### Exercise objective:
Among the lines of the records below, count those with the word "Class". Reply with that number alone.

### Source records:
Start of Block
(** ** What the memory system promises

    [owned t o] counts the references to the object [o] that areas hold: its
    reference count less the references of its resident pages and of the shadow
    objects above it. *)
Class MmLaws (S : Type) `{MmOps S} := {
  owned : S → positive → Z;
  live : S → positive → Prop;
  shadowed : S → positive → option positive;
  bottom : S → positive → option positive;
  owned_live t o : 0 < owned t o → live t o;
  mmo_ref_spec t o : live t o → returns (mmo_ref o) t (λ _ t',
    (∀ x, owned t' x = owned t x + if decide (x = o) then 1 else 0) ∧
    (∀ x, live t' x ↔ live t x) ∧ ∀ x, shadowed t' x = shadowed t x ∧ bottom t' x = bottom t x);
  mmo_vmas_insert_tail_spec t o v : live t o → returns (mmo_vmas_insert_tail o v) t (λ _ t',
    (∀ x, owned t' x = owned t x) ∧ (∀ x, live t' x ↔ live t x) ∧
    ∀ x, shadowed t' x = shadowed t x ∧ bottom t' x = bottom t x);
  mmo_vmas_remove_spec t v : returns (mmo_vmas_remove v) t (λ _ t', ∀ x, owned t' x = owned t x);
  anon_create_spec t : returns anon_create t (λ r t',
    (∀ x, live t x → live t' x) ∧ (∀ x, r = Some x → ¬ live t x ∧ live t' x ∧ shadowed t' x = None) ∧
    (∀ x, owned t' x = owned t x + if decide (r = Some x) then 1 else 0));
  shadow_create_spec t : returns shadow_create t (λ r t',
    (∀ x, live t' x ↔ live t x ∨ r = Some x) ∧
    (∀ x, owned t' x = owned t x + if decide (r = Some x) then 1 else 0) ∧
    (∀ x, r = Some x → ¬ live t x ∧ live t' x ∧ shadowed t' x = None ∧ bottom t' x = None) ∧
    (∀ x, r ≠ Some x → shadowed t' x = shadowed t x ∧ bottom t' x = bottom t x));
  (** The reference to [o] now belongs to the shadow object. *)
  mmo_set_shadowed_spec t sh o : live t sh → live t o → shadowed t sh = None →
    returns (mmo_set_shadowed sh o) t (λ _ t',
      (∀ x, owned t' x = owned t x - if decide (x = o) then 1 else 0) ∧
      (∀ x, live t' x ↔ live t x) ∧ shadowed t' sh = Some o ∧
      (∀ x, x ≠ sh → shadowed t' x = shadowed t x) ∧ ∀ x, bottom t' x = bottom t x);
  mmo_set_bottom_obj_spec t sh o : live t sh → live t o → bottom t sh = None →
    returns (mmo_set_bottom_obj sh o) t (λ _ t',
      (∀ x, owned t' x = owned t x - if decide (x = o) then 1 else 0) ∧
      (∀ x, live t' x ↔ live t x) ∧ bottom t' sh = Some o ∧
      (∀ x, x ≠ sh → bottom t' x = bottom t x) ∧ ∀ x, shadowed t' x = shadowed t x);
  (** The object at the bottom of a shadow object is the one it was given. *)
  mmobj_bottom_obj_spec t o b : live t o →
    (if shadowed t o then bottom t o = Some b else b = o) → mmobj_bottom_obj o t = Ret b t;
  tlb_flush_all_spec t : returns tlb_flush_all t (λ _ t',
    owned t' = owned t ∧ shadowed t' = shadowed t ∧ bottom t' = bottom t);
  pt_unmap_range_spec t lo hi : returns (pt_unmap_range lo hi) t (λ _ t', owned t' = owned t)
}.

(** Giving up a reference, which may free the object and those it refers to: it needs
    the memory system in order, [mm_ok], as these calls leave it. *)
Class MmPutLaws (S : Type) `{MmLaws S} := {
  mm_ok : S → Prop;
  mmo_put_spec t o : mm_ok t → 0 < owned t o → returns (mmo_put o) t (λ _ t',
    mm_ok t' ∧ ∀ x, owned t' x = owned t x - if decide (x = o) then 1 else 0);
  mm_ok_ref t o t' : mm_ok t → mmo_ref o t = Ret tt t' → mm_ok t';
  mm_ok_vmas_remove t v t' : mm_ok t → mmo_vmas_remove v t = Ret tt t' → mm_ok t';
  mm_ok_tlb_flush_all t t' : mm_ok t → tlb_flush_all t = Ret tt t' → mm_ok t';
  mm_ok_pt_unmap_range t lo hi t' : mm_ok t → pt_unmap_range lo hi t = Ret tt t' → mm_ok t'
}.

(** The object at the bottom of [o] is known and in use. *)
Definition rooted {S} `{MmLaws S} (t : S) (o : positive) : Prop :=
  match shadowed t o with Some _ => ∃ b, bottom t o = Some b ∧ live t b | None => True end.

Lemma bottom_obj_rooted {S} `{MmLaws S} (t : S) o :
  live t o → rooted t o → ∃ b, mmobj_bottom_obj o t = Ret b t ∧ live t b ∧
    if shadowed t o then bottom t o = Some b else b = o.
Proof.
  intros Hl Hr. unfold rooted in Hr. destruct (shadowed t o) eqn:Hs.
  - destruct Hr as (b & Hb & Hlb). exists b. split; [|done]. apply mmobj_bottom_obj_spec; [done|by rewrite Hs].
  - exists o. split; [|done]. apply mmobj_bottom_obj_spec; [done|by rewrite Hs].
Qed.

(** ** Lists of areas *)

Section areas.
Context `{PageH}.
Implicit Types (a : vmarea) (al : list vmarea).

Definition before (a b : vmarea) : Prop := vma_end a <= vma_start b.

Record area_ok (map : positive) a : Prop := AreaOk {
  ok_low : USER_PN_LOW <= vma_start a;
  ok_len : vma_start a < vma_end a;
  ok_high : vma_end a <= USER_PN_HIGH;
  ok_off : 0 <= vma_off a < U32;
  ok_map : vma_vmmap a = Some map;
  ok_plink : vma_plink a = LIn
}.

Definition areas_ok map al : Prop := Forall (area_ok map) al ∧ StronglySorted before al.

(** What page [vfn] is mapped to: the object, the page in it, protection, flags. *)
Definition a_page (vfn : Z) a : option positive * Z * Z * Z :=
  (vma_obj a, u32 (u32 (vfn - vma_start a) + vma_off a), vma_prot a, vma_flags a).
Definition page_at al (vfn : Z) : option (option positive * Z * Z * Z) :=
  a_page vfn <$> head (filter (λ a, covers vfn a = true) al).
End of Block
### Response box:
2